Stored items -
(* ===== verification/WorkersFacts.v ===== *)
(** * No lost wake-ups, whoever overlaps

    In every run of the replicas and their workers, every replica keeps the books of
    [SystemFacts], the keys that it leads and that no worker of it has are guarded, and of a
    key that one of its workers has: what the worker has read is still so, or the key is
    awake ([working]). *)
From S2P Require Import Prelude Api Conditions Effects Projection ProjectionLemmas ProjectionFacts.
From S2P Require Import Binding BindingFacts Resolver Resources BindingReconciler BindingReconcilerFacts.
From S2P Require Import Cluster ClusterFacts EndToEnd.
From S2P Require Import KindReconciler Kinds KindReconcilerFacts ClientsFacts Controllers ControllersFacts.
From S2P Require Import System SystemRuns SystemFacts WakeUps Replicas ReplicasFacts Workers WorkerCalls Replay.

Lemma Forall_unless {A} (Q : Prop) (P : A → Prop) l : Forall (λ x, Q ∨ P x) l → Q ∨ Forall P l.
Proof. induction 1 as [|x l [?|?] _ [?|?]]; auto. Qed.

Lemma Forall2_impl_in {A B} (P Q : A → B → Prop) l l' :
  Forall2 P l l' → (∀ x y, x ∈ l → P x y → Q x y) → Forall2 Q l l'.
Proof.
  induction 1 as [|x y l l' Hxy _ IH]; intros HQ; constructor; [apply HQ; [by left|done]|].
  apply IH. intros. apply HQ; [by right|done].
Qed.

Section facts.
Context `{KmetaLaws, !KnativeController, !KnativeControllerLaws, !SchemaGuess}.
Context `{!SemanticEquality, !SemanticEqualityLaws, !ConditionManager}.
Context `{!KnativeReconciler controller_event ServiceBinding ServiceBindingStatus}.
Context `{!KnativeReconcilerLaws controller_event ServiceBinding ServiceBindingStatus}.
Context {PServer BServer : Type} `{!ApiServer PServer, !ApiServerLaws}.
Context `{!BindingServer BServer, !BindingServerLaws}.
Context `{!UidNames}.
Context `{!BindingProcessing}.
Implicit Types (b : ServiceBinding) (p q : ServiceBindingProjection) (k : object_name) (r : replica).
Implicit Types (e : controller_event) (w : worker) (c : gmap object_name worker) (leads : object_name → bool).
Implicit Types (σ : system (PServer := PServer) (BServer := BServer)).
Implicit Types (ρ : deployment (PServer := PServer) (BServer := BServer)).
Implicit Types (φ : operation (PServer := PServer) (BServer := BServer)).

(** ** What others do *)

(** What happens, as far as it matters to the worker of [k]. *)
Inductive drift k σ : system → Prop :=
| drift_projection ch chs : projectionWatch σ = ch :: chs → drift k σ (deliver_projection σ ch chs)
| drift_binding ch chs : bindingWatch σ = ch :: chs → drift k σ (deliver_binding σ ch chs)
| drift_services env ks :
    (∀ b, b_get (bindings σ) k = Some b → (k, service_of b) ∈ tracked σ →
      k ∈ ks ∨ finds_still (services σ) env (service_of b)) →
    drift k σ (change_services σ env ks)
| drift_wrote σ' :
    wrote σ σ' → services σ' = services σ → (∀ x, x ∈ tracked σ → x ∈ tracked σ') →
    (k ∈ queue σ → k ∈ queue σ') → drift k σ σ'.

Lemma drift_awake k σ σ' : drift k σ σ' → awake σ k → awake σ' k.
Proof.
  intros [ch chs Hw|ch chs Hw|env ks _|σ1 Hw _ _ Hq]; [by apply awake_delivered_projection
    |by apply awake_delivered_binding| |by apply awake_wrote].
  intros [Hk|Hk]; [left; cbn; set_solver|by right].
Qed.

Lemma drift_seen k σ σ' k' p : drift k σ σ' → api_seen (projections σ) k' p → api_seen (projections σ') k' p.
Proof. intros [| | |σ1 Hw _ _ _]; [done..|apply Hw]. Qed.

Lemma drift_tracked k σ σ' x : drift k σ σ' → x ∈ tracked σ → x ∈ tracked σ'.
Proof. intros [| | |σ1 _ _ Ht _]; [done..|apply Ht]. Qed.

(** The stored binding stays, or its key is awake. *)
Lemma wrote_stored σ σ' k :
  books σ → wrote σ σ' → b_get (bindings σ') k = b_get (bindings σ) k ∨ awake σ' k.
Proof.
  intros Hbooks Hw. destruct (wrote_bs _ _ Hw) as [_ Heq|k' o Hbw Hget Hok]; [left; by rewrite Heq|].
  destruct (decide (k = k')) as [<-|Hne]; [|left; by rewrite Hget, decide_False].
  destruct (decide (o = b_get (bindings σ) k)) as [->|Hno]; [left; by rewrite Hget, decide_True|right; right; left].
  rewrite (wrote_bindingCache _ _ Hw), Hbw. apply will_enqueue_new, binding_enqueued; [done|..].
  - intros b. rewrite <- (books_bindings _ Hbooks). intros [Hb|Hb]; [apply (stored_admitted σ k b Hbooks Hb)|by apply Hok].
  - rewrite <- (books_bindings _ Hbooks). destruct o; [by right|left; congruence].
Qed.

Lemma drift_stored k σ σ' :
  books σ → drift k σ σ' → b_get (bindings σ') k = b_get (bindings σ) k ∨ awake σ' k.
Proof. intros Hbooks [| | |σ1 Hw _ _ _]; [by left..|by apply wrote_stored]. Qed.

(** So does the projection of the binding. *)
Lemma drift_owned k σ σ' b p :
  books σ → drift k σ σ' → admitted k b → api_get (projections σ) k = Some p → owned b p →
  api_get (projections σ') k = Some p ∨ awake σ' k.
Proof.
  intros Hbooks [| | |σ1 Hw _ _ _] Hadm Hg Hp; [by left..|].
  destruct (wrote_ps _ _ Hw) as [_ Hsame|k' o Hpw Hget Hok]; [left; by rewrite Hsame|].
  destruct (decide (k = k')) as [<-|Hne]; [right|left; by rewrite Hget, decide_False].
  right; right. rewrite (wrote_projectionCache _ _ Hw), Hpw. rewrite Hg in Hok.
  apply (owned_change_awake σ k b p o (projections σ1)); [done|done|done|done|done|].
  intros q ->. by rewrite Hget, decide_True.
Qed.

(** ** What a worker has read *)
Lemma drift_recorded k σ σ' e : drift k σ σ' → recorded σ e → recorded σ' e.
Proof.
  intros Hd. destruct e as [|[| |? ? []| | |]]; [done|done|done| |done..].
  intros [Hseen Hn]. split; [by eapply drift_seen|done].
Qed.

Lemma drift_fresh k σ σ' b e :
  books σ → drift k σ σ' → b_get (bindings σ) k = Some b → recorded σ e → fresh σ k b e →
  awake σ' k ∨ fresh σ' k b e.
Proof.
  intros Hbooks Hd Hb Hrec Hf. pose proof (stored_admitted σ k b Hbooks Hb) as Hadm.
  destruct e as [|[t|e|namespace n [p|]| | |]]; try (right; exact Hf).
  - destruct Hf as [Hv|(He & Ha & Ht)]; [right; by left|]. pose proof (drift_tracked _ _ _ _ Hd Ht) as Ht'.
    destruct Hd as [ch chs _|ch chs _|env ks Hks|σ1 _ Hsv _ _]; [right; by right..| |right; right; by rewrite Hsv].
    destruct (Hks b Hb Ht) as [Hk|Hk]; [left; left; cbn; set_solver|]. right; right. split_and!; [done|by apply Hk|done].
  - destruct Hrec as [Hseen Hnamed]. cbn in Hf |- *.
    destruct (decide ((namespace, n) = k)) as [<-|]; [|by right].
    destruct (IsControlledBy (SBP_Meta p) (SB_Meta b)) eqn:Hc; [|by right].
    destruct (drift_owned (namespace, n) σ σ' b p) as [Hg|Hk]; [done..|by apply Hf| |by right|by left].
    split_and!; [done|done|]. pose proof (seen_named _ _ _ Hseen) as [= -> _]. by destruct Hadm as [[= <- _] _].
Qed.

(** What holds of a worker: what it has read is still so, or its key is awake; and so it is
    when it will skip the key although its replica has become the leader. *)
Record working σ leads k w : Prop := {
  working_recorded : Forall (recorded σ) (w_calls w);
  working_fresh b : b_get (bindings σ) k = Some b → awake σ k ∨ Forall (fresh σ k b) (w_calls w);
  working_follower b : w_leads w = false → leads k = true → b_get (bindings σ) k = Some b → awake σ k;
}.

Lemma drift_working k σ σ' leads w : books σ → drift k σ σ' → working σ leads k w → working σ' leads k w.
Proof.
  intros Hbooks Hd [Hrec Hf Hl].
  assert (∀ b, b_get (bindings σ') k = Some b → b_get (bindings σ) k = Some b ∨ awake σ' k) as Hst.
  { intros b Hb. destruct (drift_stored k σ σ' Hbooks Hd) as [Heq|]; [left; congruence|by right]. }
  split.
  - eapply Forall_impl; [exact Hrec|]. intros e. by apply (drift_recorded k).
  - intros b Hb. destruct (Hst b Hb) as [Hb0|]; [|by left].
    destruct (Hf b Hb0) as [Hk|Hcalls]; [left; by eapply drift_awake|]. apply Forall_unless.
    apply Forall_forall. intros e He. apply (drift_fresh k σ); [done..| |]; by eapply Forall_forall in He.
  - intros b Hw Hk Hb. destruct (Hst b Hb) as [Hb0|]; [|done]. by eapply drift_awake; [|by eapply Hl].
Qed.
(** ** A call *)

(** What the worker learns from a call, and what others notice of it. *)
Record learns σ k e : Prop := {
  learns_wrote : wrote σ (performed σ e);
  learns_recorded : recorded (performed σ e) e;
  learns_fresh b : b_get (bindings (performed σ e)) k = Some b → awake (performed σ e) k ∨ fresh (performed σ e) k b e;
}.

Definition reads e : Prop :=
  match e with
  | inl (EvUpdateStatus _ _ (Ok _)) | inr (EvCreateProjection _ _ _) | inr (EvUpdateProjection _ _ _) => False
  | _ => True
  end.

Lemma performed_reads σ e : reads e → performed σ e = track_calls σ [e].
Proof.
  intros He. unfold performed, write_status, write_projection, track_calls. cbn.
  destruct e as [[| |? ? []| |]|]; [..|destruct b]; cbn in *; rewrite ?app_nil_r; done.
Qed.

Lemma wrote_track_calls σ log : wrote σ (track_calls σ log).
Proof. by split; [..|apply wrote_no_projection|apply wrote_no_binding]. Qed.

Lemma drift_track_calls k σ log : drift k σ (track_calls σ log).
Proof. apply drift_wrote; [apply wrote_track_calls|done| |done]. intros x Hx. cbn. apply elem_of_app. by left. Qed.

Lemma reads_learns σ k e :
  reads e → recorded σ e →
  (∀ b, b_get (bindings σ) k = Some b → awake σ k ∨ fresh (track_calls σ [e]) k b e) → learns σ k e.
Proof.
  intros He Hrec Hf. split; rewrite performed_reads by done; [apply wrote_track_calls| |exact Hf].
  by apply (drift_recorded k σ); [apply drift_track_calls|].
Qed.

Lemma performed_seen σ e k p : api_seen (projections σ) k p → api_seen (projections (performed σ e)) k p.
Proof. apply seen_kept. Qed.

(** A projection was written. *)
Lemma changed_learns σ k (e : binding_event) b q :
  books σ → admitted k b → projection_change e = Some (k, Some q) →
  changed (projections σ) (SB.SetDefaults b) q (projections (performed σ (inr e))) → learns σ k (inr e).
Proof.
  intros Hbooks Hadm He Hch. pose proof Hadm as (Hkey & Hid & _).
  assert (identified (SB.SetDefaults b)) as Hid' by (unfold System.identified, name; by rewrite SetDefaults_meta).
  rewrite <- Hkey, <- SetDefaults_key in He.
  assert (wrote_projections σ (performed σ (inr e))) as Hps.
  { apply (projection_changes_wrote σ _ (SB.SetDefaults b) [e]); [done|done|done|].
    apply (change_one _ _ _ _ q); [|done]. cbn. by rewrite He. }
  split.
  - split; [done|done|apply performed_seen|done|]. by apply wrote_no_binding; cbn; rewrite ?app_nil_r.
  - by destruct e as [| | |? ? []|? ? []|].
  - intros b' _. left; right; right. cbn. rewrite He, <- Hkey, <- (SetDefaults_key b). by eapply projection_coming.
Qed.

Assignment -
Determine how many lines in the entries above hold the string "SystemFacts", then report that number and nothing further.

The answer -
2